What to produce: In the data below, find each line carrying the string "answered" and copy it out.
** Opening Input for this task block **
(** X8.  A check-in answered 201 shows at once: its record is in the
    answer of GET /api/attendance/today for that day and in the history
    GET /api/attendance/student/:studentId gives for the key in any case. *)
Theorem checkin_then_listed : forall today now b d r d' p s,
  checkin today now b d = (Done r, d') -> status r = 201 ->
  studentId b = JStr s -> toUpperCase p = toUpperCase s ->
  exists rec found history,
    data r = AttendanceData rec /\
    get_attendance_today today d'
    = AttendanceList today (List.length found) found /\
    In rec found /\
    get_attendance_student p d'
    = StudentAttendance (toUpperCase s) (List.length history) history /\
    In rec history /\
    (forall a, In a history -> Attendance.studentId a = toUpperCase s).
Proof.
  intros today now b d r d' p s Hrun H201 Hs Hp.
  pose proof (checkin_spec today now b d) as Hspec. rewrite Hrun in Hspec.
  inversion Hspec as [r0 Hr | s0 e Hs0 Hf | s0 a Hs0 Hf Hk Hd Hv]; subst.
  - destruct Hr as [Hr | Hr]; rewrite Hr in H201; discriminate.
  - discriminate.
  - rewrite Hs in Hs0. inversion Hs0; subst s0.
    exists a, (attendance_on (Attendance.date a)
                 {| students := students d; attendance := attendance d ++ [a] |}).
    eexists. split; [reflexivity|]. split; [reflexivity|]. split; [|split; [|split]].
    + apply (Permutation_in _ (sort_by_perm by_time_desc _)).
      apply filter_In. cbn [attendance]. split.
      * apply in_or_app. right. left. reflexivity.
      * apply String.eqb_refl.
    + unfold get_attendance_student. rewrite Hp. reflexivity.
    + apply (Permutation_in _ (sort_by_perm by_time_desc _)).
      apply filter_In. cbn [attendance]. split.
      * apply in_or_app. right. left. reflexivity.
      * rewrite Hk. apply String.eqb_refl.
    + intros x Hx.
      apply (Permutation_in _ (Permutation_sym (sort_by_perm by_time_desc _)))
        in Hx.
      apply filter_In in Hx. destruct Hx as [_ Hx].
      apply String.eqb_eq in Hx. exact Hx.
Qed.

Lemma checkin_then_listed_witness :
  In (ex_record 7)
     (attendance_on "3/14/2025"
        (snd (checkin "3/14/2025" 7
                (ex_checkin "S100" "Ann" "CS" (JStr "87.7")) ex_db0))).
Proof.
  destruct (checkin_then_listed "3/14/2025" 7
              (ex_checkin "S100" "Ann" "CS" (JStr "87.7")) ex_db0
              (respond 201 true "Attendance marked successfully"
                 (AttendanceData (ex_record 7)))
              {| students := []; attendance := [ex_record 7] |} "s100" "S100"
              eq_refl eq_refl eq_refl eq_refl)
    as [rec [found [history [Hdata [Hget [Hin _]]]]]].
  simpl in Hdata. injection Hdata as <-.
  injection Hget as _ <-. exact Hin.
Defined.

(** *** Statistics *)


(** X9.  In the figures of GET /api/attendance/stats for a day, a check-in
    of that day answered 201 adds one to [presentToday] and to
    [totalAttendanceRecords] and takes one from [absentToday], whoever
    checks in; [totalStudents] does not move, so with no more active
    students than records [absentToday] falls below zero.  A check-in
    answered otherwise leaves the figures as they were. *)
Theorem stats_after_checkin : forall today now b d r d',
  checkin today now b d = (Done r, d') ->
  let st := stats_of today d in
  let st' := stats_of today d' in
  totalStudents st' = totalStudents st /\
  (status r = 201 ->
   presentToday st' = S (presentToday st) /\
   absentToday st' = (absentToday st - 1)%Z /\
   totalAttendanceRecords st' = S (totalAttendanceRecords st) /\
   (totalStudents st <= presentToday st -> (absentToday st' < 0)%Z)) /\
  (status r <> 201 -> st' = st).
Proof.
  intros today now b d r d' Hrun.
  pose proof (checkin_spec today now b d) as Hspec. rewrite Hrun in Hspec.
  inversion Hspec as [r0 Hr | s0 e Hs0 Hf | s0 a Hs0 Hf Hk Hd Hv]; subst;
    cbn zeta.
  - split; [reflexivity|]. split; [|reflexivity].
    intros E. destruct Hr as [Hr | Hr]; rewrite Hr in E; discriminate.
  - split; [reflexivity|]. split; [discriminate | reflexivity].
  - split; [reflexivity|]. split; [|intros E; exfalso; apply E; reflexivity].
    intros _. unfold stats_of, get_attendance_stats.
    cbn [students attendance totalStudents presentToday absentToday
         totalAttendanceRecords].
    rewrite filter_app, !length_app. cbn [filter].
    rewrite String.eqb_refl. cbn [List.length]. repeat split; lia.
Qed.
** Closing Input for this task block **
Result:
(** X8.  A check-in answered 201 shows at once: its record is in the
    of that day answered 201 adds one to [presentToday] and to
    answered otherwise leaves the figures as they were. *)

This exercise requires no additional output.